BRIEF
What is needed is an exact copy of all the records.

WORKING DATA

Lemma log3_inv : exists es, RaftWal.rinv log3 es /\ (length es <= 3)%nat.
Proof.
  apply (RaftWal.runAll_rinv calls3 RaftWal.fresh [] RaftWal.fresh_rinv); [|cbn; lia].
  repeat (apply Forall_cons; split); [..|by apply Forall_nil];
    repeat split; cbn; unfold RaftWal.resetIndex, maxu64; lia.
Qed.

Lemma wf_snap2 : wf_snap (imageOf snap2).
Proof. split; [|done]. repeat split; cbn; try lia. repeat constructor; lia. Defined.

Lemma wf_snap9 : wf_snap (imageOf snap9).
Proof. split; [|done]. repeat split; cbn; try lia. repeat constructor; lia. Defined.

Lemma wf_snap0 : wf_snap Snap.zeroImage.
Proof. split; [|done]. repeat split; cbn; try lia. constructor. Defined.

Lemma disk3 : Forall (Snap.contains Snap.zeroImage)
  (Snap.visible (Snap.disk (os store3)) :: Snap.media (Snap.disk (os store3))).
Proof. constructor; [done|]. constructor; [done|constructor]. Defined.

Lemma raftstore_open_spec_witness :
  exists s rec, Open None medium3 (Snap.reboot (Some (Snap.Encode (imageOf snap2)))) = inr (s, rec) /\
    Snapshot rec = snap2 /\ Suffix rec = [entry1].
Proof.
  destruct log3_inv as (es & Hes & Hlen).
  assert (RaftWal.room es) as Hroom by (unfold RaftWal.room; lia).
  pose proof (raftstore_open_spec log3 es 0 medium3 (imageOf snap2) (Some (Snap.Encode (imageOf snap2)))
    Hes Hroom ltac:(vm_compute; reflexivity) wf_snap2 (conj (proj1 wf_snap2) eq_refl)) as H.
  cbn zeta in H. rewrite decide_True in H by (vm_compute; split; discriminate).
  destruct H as (s & HO & _). eexists s, _. split; [exact HO|]. split; vm_compute; reflexivity.
Defined.

(** A save without a failure, and a compaction that is cut off with ten bytes of its
    record on the medium: the third entry is still there. *)
Definition torn3 : Log.t MemoryDevice.t :=
  (Log.Append Background [RaftWal.recordOf (fenceReq 2 1 (RaftWal.mem log3)) (RaftWal.mem log3)] (RaftWal.log log3)).1.

Lemma raftstore_snapshot_crash_witness :
  exists s1 s2 d s3, SaveSnapshot (fun _ => Snap.Ok) snap2 store3 = Done None s1 /\
    CompactLog 2 s1 = (s2, None) /\ MemoryDevice.Crash 10 (Log.device torn3) = inr d /\
    Open None d (Snap.reboot (Some (Snap.Encode (imageOf snap2)))) =
      inr (s3, mkRecovery (mkHardState 0 0 0) snap2 [entry1]).
Proof.
  destruct log3_inv as (es & Hes & Hlen).
  pose proof (raftstore_snapshot_crash store3 es (fun _ => Snap.Ok) Snap.zeroImage snap2 Hes ltac:(lia) wf_snap0
    wf_snap2 disk3 ltac:(vm_compute; reflexivity) ltac:(vm_compute; split; [reflexivity|discriminate])) as H. cbn zeta in H.
  assert (exists s1, SaveSnapshot (fun _ => Snap.Ok) snap2 store3 = Done None s1 /\ wal s1 = log3 /\
    Some (Snap.Encode (imageOf snap2)) ∈ Snap.media (Snap.disk (os s1))) as (s1 & E & Ew & Em).
  { eexists. split; [vm_compute; reflexivity|]. split; [vm_compute; reflexivity|]. vm_compute. constructor. }
  rewrite E in H. destruct H as (_ & s2 & E2 & Eo & _ & H). rewrite Eo in H. destruct (H _ Em) as [H1 _]. rewrite Ew in H1.
  destruct (MemoryDevice.Crash 10 (Log.device torn3)) as [|d] eqn:Ed; [vm_compute in Ed; discriminate|].
  destruct (H1 torn3 ltac:(vm_compute; reflexivity) 10 d Ed) as (s3 & snap & Hs & HO). apply list_elem_of_singleton in Hs as ->.
  exists s1, s2, d, s3. split; [exact E|]. split; [exact E2|]. split; [reflexivity|]. rewrite HO. vm_compute. reflexivity.
Defined.

Lemma raftstore_install_gap_witness :
  exists e, Open None medium3 (Snap.reboot (Some (Snap.Encode (imageOf snap9)))) = inl e.
Proof.
  destruct log3_inv as (es & Hes & Hlen).
  assert (RaftWal.room es) as Hroom by (unfold RaftWal.room; lia).
  refine (raftstore_install_gap store3 _ es (fun _ => Snap.Ok) snap9 0 medium3 _ Hes Hroom wf_snap9 _ eq_refl _ _);
    [vm_compute; reflexivity|vm_compute; constructor|vm_compute; reflexivity].
Defined.
Lemma state_machine_safety_witness :
  exists c1 n1 c2 m1 m2 e, moment1 c1 n1 /\ moment2 c1 c2 m1 m2 /\ retains m2 1 e /\ noop = e.
Proof.
  destruct demo_moments as (c1 & n1 & c2 & m1 & m2 & HM1 & HM2). exists c1, n1, c2, m1, m2, noop.
  split; [exact HM1|]. split; [exact HM2|]. destruct HM1 as (R1 & N1 & T1 & C1 & E1 & _).
  destruct HM2 as (R2 & _ & N2 & _ & _ & C2 & _ & _ & _ & F1 & _). split; [exact F1|].
  apply (state_machine_safety 7 start c1 c2 first second 1 2 n1 m2 1 noop noop seven_u64 ltac:(discriminate)
    start_initial R1 R2 N1 E1); [lia|exact N2|exact F1|lia].
Defined.

Lemma commit_durability_witness :
  exists c1 n1, moment1 c1 n1 /\
    exists mask, majorityMask 7 mask = true /\ forall l2 c2 j n b l, runLog 7 l2 c1 = Some c2 ->
      Z.testbit mask (j - 1) = true -> c_nodes c2 !! j = Some n -> image (n_store n) = Some (b, l) ->
      2 < b + len l /\ (b < 2 -> l !! Z.to_nat (2 - b) = Some command).
Proof.
  destruct demo_moments as (c1 & n1 & c2 & m1 & m2 & HM1 & _). exists c1, n1. split; [exact HM1|].
  destruct HM1 as (R1 & N1 & T1 & C1 & _ & E1).
  apply (commit_durability 7 start c1 first 1 n1 2 command seven_u64 ltac:(discriminate) start_initial R1 N1 E1). lia.
Defined.

End Demo.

THE COMPLETED TASK
Lemma log3_inv : exists es, RaftWal.rinv log3 es /\ (length es <= 3)%nat.
Proof.
  apply (RaftWal.runAll_rinv calls3 RaftWal.fresh [] RaftWal.fresh_rinv); [|cbn; lia].
  repeat (apply Forall_cons; split); [..|by apply Forall_nil];
    repeat split; cbn; unfold RaftWal.resetIndex, maxu64; lia.
Qed.

Lemma wf_snap2 : wf_snap (imageOf snap2).
Proof. split; [|done]. repeat split; cbn; try lia. repeat constructor; lia. Defined.

Lemma wf_snap9 : wf_snap (imageOf snap9).
Proof. split; [|done]. repeat split; cbn; try lia. repeat constructor; lia. Defined.

Lemma wf_snap0 : wf_snap Snap.zeroImage.
Proof. split; [|done]. repeat split; cbn; try lia. constructor. Defined.

Lemma disk3 : Forall (Snap.contains Snap.zeroImage)
  (Snap.visible (Snap.disk (os store3)) :: Snap.media (Snap.disk (os store3))).
Proof. constructor; [done|]. constructor; [done|constructor]. Defined.

Lemma raftstore_open_spec_witness :
  exists s rec, Open None medium3 (Snap.reboot (Some (Snap.Encode (imageOf snap2)))) = inr (s, rec) /\
    Snapshot rec = snap2 /\ Suffix rec = [entry1].
Proof.
  destruct log3_inv as (es & Hes & Hlen).
  assert (RaftWal.room es) as Hroom by (unfold RaftWal.room; lia).
  pose proof (raftstore_open_spec log3 es 0 medium3 (imageOf snap2) (Some (Snap.Encode (imageOf snap2)))
    Hes Hroom ltac:(vm_compute; reflexivity) wf_snap2 (conj (proj1 wf_snap2) eq_refl)) as H.
  cbn zeta in H. rewrite decide_True in H by (vm_compute; split; discriminate).
  destruct H as (s & HO & _). eexists s, _. split; [exact HO|]. split; vm_compute; reflexivity.
Defined.

(** A save without a failure, and a compaction that is cut off with ten bytes of its
    record on the medium: the third entry is still there. *)
Definition torn3 : Log.t MemoryDevice.t :=
  (Log.Append Background [RaftWal.recordOf (fenceReq 2 1 (RaftWal.mem log3)) (RaftWal.mem log3)] (RaftWal.log log3)).1.

Lemma raftstore_snapshot_crash_witness :
  exists s1 s2 d s3, SaveSnapshot (fun _ => Snap.Ok) snap2 store3 = Done None s1 /\
    CompactLog 2 s1 = (s2, None) /\ MemoryDevice.Crash 10 (Log.device torn3) = inr d /\
    Open None d (Snap.reboot (Some (Snap.Encode (imageOf snap2)))) =
      inr (s3, mkRecovery (mkHardState 0 0 0) snap2 [entry1]).
Proof.
  destruct log3_inv as (es & Hes & Hlen).
  pose proof (raftstore_snapshot_crash store3 es (fun _ => Snap.Ok) Snap.zeroImage snap2 Hes ltac:(lia) wf_snap0
    wf_snap2 disk3 ltac:(vm_compute; reflexivity) ltac:(vm_compute; split; [reflexivity|discriminate])) as H. cbn zeta in H.
  assert (exists s1, SaveSnapshot (fun _ => Snap.Ok) snap2 store3 = Done None s1 /\ wal s1 = log3 /\
    Some (Snap.Encode (imageOf snap2)) ∈ Snap.media (Snap.disk (os s1))) as (s1 & E & Ew & Em).
  { eexists. split; [vm_compute; reflexivity|]. split; [vm_compute; reflexivity|]. vm_compute. constructor. }
  rewrite E in H. destruct H as (_ & s2 & E2 & Eo & _ & H). rewrite Eo in H. destruct (H _ Em) as [H1 _]. rewrite Ew in H1.
  destruct (MemoryDevice.Crash 10 (Log.device torn3)) as [|d] eqn:Ed; [vm_compute in Ed; discriminate|].
  destruct (H1 torn3 ltac:(vm_compute; reflexivity) 10 d Ed) as (s3 & snap & Hs & HO). apply list_elem_of_singleton in Hs as ->.
  exists s1, s2, d, s3. split; [exact E|]. split; [exact E2|]. split; [reflexivity|]. rewrite HO. vm_compute. reflexivity.
Defined.

Lemma raftstore_install_gap_witness :
  exists e, Open None medium3 (Snap.reboot (Some (Snap.Encode (imageOf snap9)))) = inl e.
Proof.
  destruct log3_inv as (es & Hes & Hlen).
  assert (RaftWal.room es) as Hroom by (unfold RaftWal.room; lia).
  refine (raftstore_install_gap store3 _ es (fun _ => Snap.Ok) snap9 0 medium3 _ Hes Hroom wf_snap9 _ eq_refl _ _);
    [vm_compute; reflexivity|vm_compute; constructor|vm_compute; reflexivity].
Defined.
Lemma state_machine_safety_witness :
  exists c1 n1 c2 m1 m2 e, moment1 c1 n1 /\ moment2 c1 c2 m1 m2 /\ retains m2 1 e /\ noop = e.
Proof.
  destruct demo_moments as (c1 & n1 & c2 & m1 & m2 & HM1 & HM2). exists c1, n1, c2, m1, m2, noop.
  split; [exact HM1|]. split; [exact HM2|]. destruct HM1 as (R1 & N1 & T1 & C1 & E1 & _).
  destruct HM2 as (R2 & _ & N2 & _ & _ & C2 & _ & _ & _ & F1 & _). split; [exact F1|].
  apply (state_machine_safety 7 start c1 c2 first second 1 2 n1 m2 1 noop noop seven_u64 ltac:(discriminate)
    start_initial R1 R2 N1 E1); [lia|exact N2|exact F1|lia].
Defined.

Lemma commit_durability_witness :
  exists c1 n1, moment1 c1 n1 /\
    exists mask, majorityMask 7 mask = true /\ forall l2 c2 j n b l, runLog 7 l2 c1 = Some c2 ->
      Z.testbit mask (j - 1) = true -> c_nodes c2 !! j = Some n -> image (n_store n) = Some (b, l) ->
      2 < b + len l /\ (b < 2 -> l !! Z.to_nat (2 - b) = Some command).
Proof.
  destruct demo_moments as (c1 & n1 & c2 & m1 & m2 & HM1 & _). exists c1, n1. split; [exact HM1|].
  destruct HM1 as (R1 & N1 & T1 & C1 & _ & E1).
  apply (commit_durability 7 start c1 first 1 n1 2 command seven_u64 ltac:(discriminate) start_initial R1 N1 E1). lia.
Defined.

End Demo.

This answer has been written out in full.